I observe that there are more ways for a pump to potentially mess up your glucose than a syringe and vial of insulin.
Let’s take a look:
The syringe needle could break off (although it has only happened to me once).
I can’t think of more possible ways a syringe can go wrong.
The vial of insulin could be dropped and broken (I’ve dropped vials everywhere and luckily never broken one).
The pump itself is an imperfect machine which can go wrong (it may not go wrong, but the point is the potential is there-and I know it happened to me for no apparent reason more than once-a total mood killer when you hear the mad beeping).
The pump’s tubing can have air bubbles which cause high blood sugar if not caught in time. You bolus for a meal and you think you are getting insulin when in fact all you got was air. (This also happened to me a couple of times, enough to infuriate me all the way to China). The tubing can also knot and prevent insulin from reaching you. (I hear this often happens to active children and teens).

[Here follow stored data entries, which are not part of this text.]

(** Grants are committed only when the process acknowledged them: with the sequence
    they were sent with and for the incarnation that owns the lease. *)
Theorem renewed_grants_were_acknowledged w t r : preachable w → ORenewed t r ∈ log w →
  owned (lw w) (rn_lease r) (rn_owner r) ∧
  ∃ seq, ORenewSent t r seq ∈ log w ∧ OAcked t seq (rn_owner r) ∈ log w.
Proof. intros Hw Ho. exact (mi_log w (preachable_minv w Hw) _ Ho). Qed.

(** C32. The sequences sent on a connection are 1, 2, 3, ... in order, without gaps or
    repeats, up to at most the largest safe integer, as long as the supervisor calls
    back in order. *)
Theorem renewal_sequences_increase w c : 0 < MaxSafeInteger < 2 ^ 64 → preachable w → in_order w = true →
  ∃ n, sequences c (log w) = Z.of_nat <$> seq 1 n ∧ Z.of_nat n ≤ MaxSafeInteger.
Proof.
  intros Hmax Hw Ho. pose proof (preachable_ordered Hmax w Hw Ho) as Hod. destruct (od_exact w Hod c) as (n & Hn & _).
  exists n. split; [exact Hn|]. destruct n as [|n]; [cbn; lia|].
  assert (Z.of_nat n + 1 ∈ sequences c (log w)) as Hin.
  { rewrite Hn, count_up_S. apply elem_of_app. right. by apply list_elem_of_singleton. }
  apply sequences_elem in Hin as (t & r & Hs & _). destruct (od_sent w Hod t r _ Hs) as ([_ ?] & _). lia.
Qed.
(** At most one renewal is in flight for the manager's lease, as long as the
    supervisor calls back in order. *)
Theorem one_renewal_at_a_time w t th t' th' l : 0 < MaxSafeInteger < 2 ^ 64 → preachable w → in_order w = true →
  m_grantLease (mgr w) = Some l → threads w !! t = Some th → in_renewal th = Some l →
  threads w !! t' = Some th' → in_renewal th' = Some l → t = t'.
Proof.
  intros Hmax Hw Ho Hl Ht Hi Ht' Hi'. pose proof (preachable_ordered Hmax w Hw Ho) as Hod.
  destruct (od_one w Hod t' th' l Ht' Hi' Hl) as [_ Hone]. by eapply Hone.
Qed.

(** [RevokeIncarnation] only ends a lease of the incarnation it was called for. *)
Theorem revocation_hits_its_owner w owner l : preachable w → ORevoked owner l ∈ log w → owned (lw w) l owner.
Proof. intros Hw Ho. exact (mi_log w (preachable_minv w Hw) _ Ho). Qed.

(** What a manager that stops no longer does. *)
Definition acts (o : Obs) : bool :=
  match o with OBound _ _ | ODispatched _ _ _ _ | ORenewSent _ _ _ | ORenewed _ _ => true | _ => false end.
Definition is_stopping (w : PWorld) : Prop := m_supervisor (mgr w) = true ∧ stopping (m_state (mgr w)) = true.
Lemma stopping_not_running m : stopping (m_state m) = true → running m = false.
Proof. unfold stopping, running. destruct (m_state m); done. Qed.
Lemma crashed_state_stopping m : stopping (m_state m) = true → crashed_state m = m_state m.
Proof. unfold crashed_state. by intros ->. Qed.
Lemma step_stopping v m t th i ef : step_thread v m t th i = Some ef → m_supervisor m = true → stopping (m_state m) = true →
  m_supervisor (ef_mgr ef) = true ∧ stopping (m_state (ef_mgr ef)) = true ∧ Forall (λ o, acts o = false) (ef_obs ef).
Proof.
  intros Hs Hsup Hst. pose proof (stopping_not_running m Hst) as Hrun. pose proof (crashed_state_stopping m Hst) as Hcr.
  assert (∀ l c, holds m l c = false) as Hh by (intros; unfold holds; by rewrite Hrun).
  assert (∀ r, renewal_current m r = false) as Hcur by (intros; unfold renewal_current; by rewrite Hh).
  destruct th; cbn in Hs; unfold mbind, option_bind in Hs; effect Hs; unfold unload_seen, disconnect_seen.
  all: repeat match goal with |- context [if ?b then _ else _] => destruct b end.
  all: try (split; [done|split; [by rewrite ?Hcr|by repeat constructor]]).
  all: exfalso; b2p; congruence.
Qed.
Lemma entry_stopping e w ef w0 : entry e w = Some (ef, w0) → is_stopping w →
  m_supervisor (ef_mgr ef) = true ∧ stopping (m_state (ef_mgr ef)) = true ∧ Forall (λ o, acts o = false) (ef_obs ef).
Proof.
  intros He [Hsup Hst]. pose proof (stopping_not_running _ Hst) as Hrun. pose proof (crashed_state_stopping _ Hst) as Hcr.
  destruct e; cbn in He; try done; unfold mbind, option_bind in He.
  all: unfold start, dispatch, renew_grants, revoke_incarnation, init_factory, on_start, on_give_up, connects in He.
  all: rewrite ?Hsup, ?Hst, ?orb_true_r in He; cbn in He.
  all: repeat (case_match; try discriminate He); unfold fails, goes, manages, leases_to, unload_seen in *; simplify_eq; cbn.
  all: repeat match goal with |- context [if ?b then _ else _] => destruct b end.
  all: try (split; [done|split; [by rewrite ?Hcr|by repeat constructor]]).
Qed.
(** A manager that stops does not come back: whatever happens after, no lease is
    bound, no dispatch is let through and no renewal is sent or committed. *)
Theorem stopped_manager_stays_stopped w evs w' : is_stopping w → steps pstep w evs w' →
  is_stopping w' ∧ ∃ k, log w' = (log w ++ k)%list ∧ Forall (λ o, acts o = false) k.
Proof.
  intros Hst Hrun. induction Hrun as [w|w e w1 evs w2 Hs _ IH]; [split; [done|exists []; by rewrite app_nil_r]|].
  assert (is_stopping w1 ∧ ∃ k, log w1 = (log w ++ k)%list ∧ Forall (λ o, acts o = false) k) as [Hst1 (k1 & Hk1 & Hf1)].
  { destruct (papply_shape _ _ _ Hs) as [ev v _ _ _ ->|t i th ef _ _ Hstep ->|ef w0 He ->].
    - split; [done|]. exists []. by rewrite app_nil_r.
    - destruct Hst as [Hsup Hst]. destruct (step_stopping _ _ _ _ _ _ Hstep Hsup Hst) as (? & ? & ?). split; [by split|]. by eexists.
    - destruct (entry_stopping _ _ _ _ He Hst) as (? & ? & ?). split; [by split|]. eexists. cbn.
      by rewrite (bs_log _ _ (proj1 (entry_beside _ _ _ _ He))). }
  destruct (IH Hst1) as [Hst2 (k2 & Hk2 & Hf2)]. split; [done|]. exists (k1 ++ k2)%list. rewrite Hk2, Hk1, app_assoc.
  split; [done|]. by apply Forall_app.
Qed.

The pump’s battery might run out (obviously it warns you well ahead of time but, it is another thing to deal with).
You know, some people have told me, “well, at least with a pump you don’t have to carry anything around”.
I’m sorry, did I hear that correctly? Does this mean you don’t carry around some form of sugar, emergency glucose gel, or glucose testing device?

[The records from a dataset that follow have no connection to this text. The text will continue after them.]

(** The same, read off the events: the failures since the last success, the last
    sign of activity, the iteration, and the calls of a tool. *)
Definition outcome (e : event) : option bool :=
  match e with Called _ success _ => Some success | Denied => Some false | _ => None end.
Definition failures_in_a_row (h : list event) : nat := streak negb (rev (omap outcome h)).
Definition instant (e : event) : option Z :=
  match e with Called _ _ now | Touched now => Some now | _ => None end.
Definition last_activity (t0 : Z) (h : list event) : Z := default t0 (last (omap instant h)).
Definition iteration_of (e : event) : option Z := match e with Iterated i => Some i | _ => None end.
Definition last_iteration (h : list event) : Z := default 0 (last (omap iteration_of h)).
Definition calls_of (name : string) (h : list event) : nat :=
  count (λ e, match e with Called n _ _ => bool_decide (n = name) | _ => false end) h.

Lemma omap_snoc {A B} (f : A → option B) l x : omap f (l ++ [x])%list = (omap f l ++ option_list (f x))%list.
Proof. by rewrite omap_app. Qed.
Lemma last_omap_snoc {A B} (f : A → option B) l x d :
  default d (last (omap f (l ++ [x])%list)) = default (default d (last (omap f l))) (f x).
Proof. rewrite omap_snoc. destruct (f x); cbn; [by rewrite last_snoc|by rewrite (right_id_L [] (++)%list)]. Qed.
Lemma recordToolCall_counts name ok now s :
  let s' := (recordToolCall name ok now s).2 in
  consecutiveFailures s' = (if ok then 0 else consecutiveFailures s + 1) ∧ lastActivity s' = now ∧
  toolCallCounts s' = <[name := calls s name + 1]> (toolCallCounts s) ∧ iteration s' = iteration s ∧
  limits s' = limits s.
Proof. cbv zeta. unfold recordToolCall. case_if; [done|]. case_if; done. Qed.

(** The counters say what happened. *)
Record tells (s0 s : loopState) (h : list event) : Prop := {
  tells_limits : limits s = limits s0;
  tells_failures : consecutiveFailures s = Z.of_nat (failures_in_a_row h);
  tells_activity : lastActivity s = last_activity (lastActivity s0) h;
  tells_iteration : iteration s = last_iteration h;
  tells_calls name : calls s name = Z.of_nat (calls_of name h);
}.
Lemma calls_of_snoc name h e :
  Z.of_nat (calls_of name (h ++ [e])%list) =
    Z.of_nat (calls_of name h) + match e with Called n _ _ => if bool_decide (n = name) then 1 else 0 | _ => 0 end.
Proof. unfold calls_of. rewrite count_app. unfold count. destruct e; cbn; try lia. case_bool_decide; cbn; lia. Qed.
Lemma apply_event_tells s0 s h e : tells s0 s h → tells s0 (apply_event s e) (h ++ [e])%list.
Proof.
  intros [Hl Hf Ha Hi Hc]. unfold failures_in_a_row, last_activity, last_iteration in *.
  split; unfold failures_in_a_row, last_activity, last_iteration;
    [| | | |intros n; rewrite calls_of_snoc, <- Hc]; rewrite ?last_omap_snoc, <- ?Ha, <- ?Hi, ?omap_snoc, ?rev_app_distr;
    destruct e as [name ok now| |now|i|name err|name text|site reason]; cbn in *;
    rewrite ?(right_id_L [] (++)%list), ?app_nil_r, ?Z.add_0_r in *; try done; try lia;
    try (pose proof (recordToolCall_counts name ok now s) as (E1 & E2 & E3 & E4 & E5); cbv zeta in *;
         rewrite ?E1, ?E2, ?E4, ?E5; try done; destruct ok; cbn; lia).
  - pose proof (recordToolCall_counts name ok now s) as (_ & _ & E3 & _ & _). unfold calls. rewrite E3.
    case_bool_decide as E; [subst; by rewrite lookup_insert_eq|rewrite lookup_insert_ne by done].
    fold (calls s n). lia.
Qed.
Lemma run_events_tells s0 h :
  consecutiveFailures s0 = 0 → iteration s0 = 0 → toolCallCounts s0 = ∅ → tells s0 (run_events s0 h) h.
Proof.
  intros Hf Hi Hc. induction h as [|e h IH] using rev_ind.
  - split; cbn; [done..|]. intros name. unfold calls. by rewrite Hc.
  - unfold run_events in *. rewrite foldl_app. by apply apply_event_tells.
Qed.

(** An exhausted tool is also a blocked one. *)
Definition exhausted_blocked (s : loopState) : Prop :=
  ∀ name, isToolExhausted s name = true → is_blocked (tracking s) name = true.
Lemma recordToolCall_blocks_self name ok now s :
  let s' := (recordToolCall name ok now s).2 in
  isToolExhausted s' name = true → is_blocked (tracking s') name = true.
Proof.
  pose proof (recordToolCall_counts name ok now s) as (_ & _ & E3 & _ & E5). cbv zeta in *.
  unfold isToolExhausted, calls. rewrite E3, E5, lookup_insert_eq. destruct (isMetaTool name) eqn:Hm; [done|].
  unfold recordToolCall. rewrite Hm. cbn [with_counters limits]. case_if; [done|]. intros Hcap.
  rewrite andb_true_intro; [cbn; unfold is_blocked; cbn; by rewrite lookup_insert_eq|].
  unfold calls. cbn. rewrite lookup_insert_eq. cbn in *. b2p. split; [by apply Z.ltb_lt|by apply Z.leb_le].
Qed.
Lemma recordToolCall_blocks name ok now s :
  exhausted_blocked s → exhausted_blocked (recordToolCall name ok now s).2.
Proof.
  intros Hs n. destruct (decide (n = name)) as [->|Hne]; [apply recordToolCall_blocks_self|].
  pose proof (recordToolCall_counts name ok now s) as (_ & _ & E3 & _ & E5). cbv zeta in *.
  specialize (Hs n). unfold isToolExhausted, calls in *. rewrite E3, E5, lookup_insert_ne by done.
  intros Hx. specialize (Hs Hx). unfold recordToolCall. case_if; [done|]. case_if; [|done].
  unfold is_blocked. cbn. by rewrite lookup_insert_ne.
Qed.
Lemma detectStuckLoop_blocks name text t n :
  is_blocked t n = true → is_blocked (detectStuckLoop quote name text t).2 n = true.
Proof.
  intros Hb. unfold detectStuckLoop. case_bool_decide; [case_if|]; cbn; try done.
  unfold is_blocked. cbn. destruct (decide (n = name)) as [->|?]; [by rewrite lookup_insert_eq|].
  by rewrite lookup_insert_ne.
Qed.
Lemma apply_event_blocks s e : exhausted_blocked s → exhausted_blocked (apply_event s e).
Proof.
  intros Hs. destruct e; try done; [by apply recordToolCall_blocks|].
  intros n Hn. apply detectStuckLoop_blocks. by apply Hs.
Qed.
Lemma run_events_blocks s0 h : exhausted_blocked s0 → exhausted_blocked (run_events s0 h).
Proof. revert s0. induction h as [|e h IH]; intros s0 Hs; [done|]. cbn. by apply IH, apply_event_blocks. Qed.

(** The state a turn starts with. *)
Definition turn_state (c : AgentConstraints) (tools : list string) (caller : option string) (t0 : Z)
    (harness : option HarnessValues) (subagent : bool) : loopState :=
  harness_limits harness subagent (newLoopState c tools caller t0).
Lemma turn_state_tells c tools caller t0 harness subagent h :
  let s0 := turn_state c tools caller t0 harness subagent in
  tells s0 (run_events s0 h) h ∧ exhausted_blocked (run_events s0 h) ∧ lastActivity s0 = t0.
Proof.
  cbv zeta. split_and!.
  - apply run_events_tells; by destruct harness.
  - apply run_events_blocks. intros name. unfold isToolExhausted. case_if; [done|].
    case_if; [done|]. intros Hx. exfalso. apply Z.leb_gt in Hif0.
    assert (calls (turn_state c tools caller t0 harness subagent) name = 0) as Hc by (by destruct harness).
    rewrite Hc in Hx. apply Z.leb_le in Hx. lia.
  - by destruct harness.
Qed.

(** Whatever happens in a turn, the stop checks say what happened: the loop
    goes on exactly while the failures since the last success are below the hard
    cap, the last sign of activity is recent enough and the iteration is below
    the ceiling; the breaker trips exactly at the cap and reports the number of
    failures; a tool is exhausted exactly when it has a cap and was called that
    often, meta-tools never, and it is then blocked; and limits taken from agent
    constraints let the warning level come no later than the breaker. *)
Theorem loop_guards_exact (c : AgentConstraints) (tools : list string) (caller : option string) (t0 : Z)
    (harness : option HarnessValues) (subagent : bool) (h : list event) (now : Z) (name : string) :
  let s0 := turn_state c tools caller t0 harness subagent in
  let l := limits s0 in
  let s := run_events s0 h in
  let failures := Z.of_nat (failures_in_a_row h) in
  let idle := now - last_activity t0 h in
  (shouldStop s now = None ↔
     failures < runawayFailCap l ∧ idle ≤ idleTimeout l ∧ last_iteration h < hardCeiling l) ∧
  (∀ n, shouldStop s now = Some (TerminationRunawayToolFailures, n) ↔ runawayFailCap l ≤ failures ∧ n = failures) ∧
  (isToolExhausted s name = true ↔
     isMetaTool name = false ∧ 0 < tool_cap l name ∧ tool_cap l name ≤ Z.of_nat (calls_of name h)) ∧
  (isToolExhausted s name = true → is_blocked (tracking s) name = true) ∧
  (harness = None → 0 < consecutiveFailCap l ≤ runawayFailCap l ∧ 0 < hardCeiling l ∧ 0 < idleTimeout l).
Proof.
  cbv zeta. destruct (turn_state_tells c tools caller t0 harness subagent h) as ([Hl Hf Ha Hi Hc] & Hb & H0).
  rewrite H0 in Ha. split_and!; [| | |apply Hb|].
  - unfold shouldStop. rewrite Hl, Hf, Ha, Hi. repeat case_if; b2p; naive_solver lia.
  - intros n. unfold shouldStop. rewrite Hl, Hf, Ha, Hi. repeat case_if; b2p; naive_solver lia.
  - unfold isToolExhausted. rewrite Hl, Hc. repeat case_if; b2p; rewrite ?Z.leb_le; naive_solver lia.
  - intros ->. cbn. unfold second. repeat case_if; b2p; unfold defaultConsecutiveFailCap, defaultRunawayFailCap,
      defaultHardCeiling, subagentIdleTimeoutSeconds, defaultIdleTimeoutSeconds in *; lia.
Qed.

(** A tool held back because it reached its cap is never reported as such:
    the pre-check counts the refused call before it looks at the reason, which
    blocks the tool, so the model is always told the tool repeats itself. *)
Theorem capped_tool_called_stuck (toolName : string) (now : Z) (s : loopState) (used cap : Z) :
  (checkBlocked toolName now s).1 ≠ Some (PerTurnBackstop used cap).
Proof.
  unfold checkBlocked. case_if; [|done]. cbn [fst].
  pose proof (recordToolCall_blocks_self toolName false now s) as Hb. cbv zeta in Hb.
  destruct (isToolExhausted (recordToolCall _ _ _ _).2 _); [rewrite Hb by done|]; cbn; congruence.
Qed.

(** ** Repeated results *)

Definition answers (t : toolTracking) (l : list (string * string)) : toolTracking :=
  foldl (λ t p, (detectStuckLoop quote p.1 p.2 t).2) t l.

For me, adding a small batch of syringes and a vial of insulin to the above required items is too easy.
Something I found negative in a pump was only an issue when tied to a specific person’s tendencies. I call it being, “trigger happy”.

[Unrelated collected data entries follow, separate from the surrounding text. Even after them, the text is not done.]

(* ===== verification/Generations.v ===== *)
(** * The turns of a chat session

    [service/chat.go]: the registry of generations (the turns of the sessions), the queue
    a turn waits in behind the one before it, cancellation, and the boundary a turn must
    reach before the next may drive the agent runtime; with the admission of a runtime
    turn and its send ([service/chat_boot_drive.go]), the check of a queued turn's history
    ([service/client_context_slot.go]) and the cancellation of one turn
    ([service/cognitive_cancel.go]).

    Every goroutine that touches a generation is a program counter in its record: the body
    that runs the turn, the worker that cancels it, the watcher that waits for its
    boundary, the goroutine that frees its slot; the goroutine of a send is in the record
    of its binding.  A step of [apply] is a critical section, a channel operation or an
    answer of the runtime; bounded waits may time out in any step.  [activeGenMu] is a lock
    that some call may hold; it is taken for the whole step elsewhere.  The event bridge is
    present, as in production.  Logging and events to the client are left out; the claims
    of one call are finished in any order. *)

From S2P Require Import Prelude.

I gained a lot of weight when I first got on the pump the summer before 11th grade. I was so excited to have insulin on me at all times and had heard the pump pitched to me as a way to eat whatever, whenever I wanted. (Obviously not good advice.) Problem was, I snacked just because I could do it so easily. I also would give insulin when I suspected a high blood sugar and instead of testing first, I gave insulin with the pressing of a few buttons. It was just too easy.
Now obviously this may not be you or most people. Yet, I know I’m not the only one this happened to and honestly, I felt very free when I switched back to shots. I thought twice before throwing something in my mouth because I had to give an injection for it. I felt relieved that I was no longer addicted to the all too convenient buttons on the pump. Again, I recognize this isn’t an issue for everyone.
Some people may feel that they enjoy the convenience of hitting buttons and enjoy snacking often. Remember though, the more often you give insulin, the higher your margin of error due to a higher rate of incidence and the more unstable blood sugars you will have throughout the day. This is scientific fact-not my own idea, and it has been talked about before.
I also wonder that if because insulin pumps make certain people so much money, insurance companies, doctors, and hospitals all end up promoting them over shots. Just a thought.
Let me reiterate again that I am not against the pump. If you have one and control your blood sugars well with it then that is awesome and I couldn’t be happier for you! I am simply making a case for the cheaper, not-so-nifty, yet always reliable syringe which is so often made to look as the inferior alternative left for poor or unfortunate diabetics.
Thanks to syringes I give the exact amount of insulin I am intending on giving-every time. This is priceless for me. The fact that I can keep things simple and achieve great glucose numbers without something attached to my body is freeing for me. I just want others to know that if they cannot try out a pump, don’t despair! You can still manage your diabetes just as well with shots-if not better. The goal for all of us diabetics is the same. We deserve to freely choose how we reach that goal.